What’s it about? The narrative begins in Vermont, with Captain Richard Phillips (Tom Hanks) saying goodbye to his wife (Catherine Keener) and boarding the Maersk Alabama to pilot its cargo to Oman, passing through dangerous international waters off the Somali coast on the way. The ship is soon captured and boarded by a band of four Somalian pirates led by Muse (Barkhad Abdi). Unsatisfied with Phillips’ offer of $30,000, Muse takes the Captain hostage in one of the Alabama’s lifeboats in return for ransom. With US Navy seals in hot pursuit, tempers between the pirates flare as Phillips’ life hangs in the balance.
Verdict: Even though the way in which events play out is common knowledge, after a clumsy opening ten minutes, Captain Phillips ratchets up the tension and seldom lets it ebb. Greengrass’ penchant for shaky-cam is put to good use here, with the well-trained eye of experienced cinematographer Barry Ackroyd adding realism to the spectacle. Additionally, Billy Ray’s script takes the time to flesh out its antagonist. The conversations between Muse and Phillips make it clear just how stuck the malnourished pirate leader is – their pitiless bosses won’t accept anything other than a major score – giving the audience a degree of empathy for the character.

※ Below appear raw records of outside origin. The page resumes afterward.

Lemma store_next_ok a v h :
  a <> 0 -> (forall x, a <= x < a + 8 -> is_Some (bytes h !! x)) ->
  store_next a v h = Ok (mkHeap (write_bytes a (store_int 8 v) (bytes h)) (chunks h)).
Proof. intros Hn Hm. apply heap_write_ok; [done|]. by rewrite zlen_store_int. Qed.

Lemma points_stored a v m : a <> 0 -> 0 <= v < 2 ^ 64 -> points (write_bytes a (store_int 8 v) m) a v.
Proof.
  intros Hn Hv. split; [done|]. exists (store_int 8 v). split.
  - rewrite <- (length_store_int 8 v) at 1. apply read_write_same.
  - rewrite load_store_int. by apply Z.mod_small.
Qed.

(** ** Linked lists in memory *)

(** From [head], the nodes of [l] are linked in this order. *)
Fixpoint chain m (head : Z) (l : list Z) : Prop :=
  match l with
  | [] => head = 0
  | a :: l => head = a /\ exists next, points m a next /\ chain m next l
  end.

Lemma chain_head m head l : chain m head l -> head = hd 0 l.
Proof. destruct l; [done|]. by intros [-> _]. Qed.

Lemma read_bytes_agree n a m m' :
  (forall x, a <= x < a + Z.of_nat n -> m' !! x = m !! x) -> read_bytes n a m' = read_bytes n a m.
Proof.
  revert a. induction n as [|n IH]; intros a Hm; simpl; [done|].
  rewrite (Hm a) by lia. rewrite IH; [done|]. intros x Hx. apply Hm. lia.
Qed.

Lemma chain_agree m m' head l :
  (forall a x, a ∈ l -> a <= x < a + 8 -> m' !! x = m !! x) -> chain m head l -> chain m' head l.
Proof.
  revert head. induction l as [|a l IH]; intros head Hm Hc; [done|].
  destruct Hc as (-> & next & (Hn & bs & Hr & Hv) & Hc). split; [done|]. exists next. split.
  - split; [done|]. exists bs. rewrite (read_bytes_agree 8 a m); [done|].
    intros x Hx. apply (Hm a); [by left | done].
  - apply IH; [|done]. intros b x Hb. apply Hm. by right.
Qed.

Lemma chain_apart m head l b bs :
  (forall a, a ∈ l -> a + 8 <= b \/ b + zlen bs <= a) ->
  chain m head l -> chain (write_bytes b bs m) head l.
Proof.
  intros Hd. apply chain_agree. intros a x Ha Hx. apply write_bytes_out.
  destruct (Hd a Ha); lia.
Qed.

(** Pushing a node: store the old head into it. *)
Lemma chain_push m head l a :
  a <> 0 -> 0 <= head < 2 ^ 64 -> (forall b, b ∈ l -> b + 8 <= a \/ a + 8 <= b) ->
  chain m head l -> chain (write_bytes a (store_int 8 head) m) a (a :: l).
Proof.
  intros Ha Hh Hf Hc. split; [done|]. exists head. split; [by apply points_stored|].
  apply chain_apart; [|done]. by rewrite zlen_store_int.
Qed.
End bytes.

Once the Alabama is boarded, the focus shifts to the relationship between Phillips and Muse, and both Hanks and Abdi are engaging presences. Hanks adds another excellent performance to a career already littered with them, with the nerve-shredding final scenes in particular showcasing the multiple Oscar-winner at his very best. Whilst Hanks’ Phillips is admirably calm for large segments of the film, Muse and his cohorts are anything but, and their manic demeanours are immediately arresting. For much of the runtime, Abdi plays the role with wide-eyed ruthlessness, but the previously unheard of actor matches Hanks beat-for-beat in the film’s later introspective moments as well.
Final Words: Aided by an involving central performance from Hanks, Captain Phillips is a suspenseful, harrowing thrill-ride that both engages and exhausts. A worthy opener to this year’s London Film Festival.
Captain Phillips opened the 2013 London Film Festival, and opens in UK cinemas on 18 October.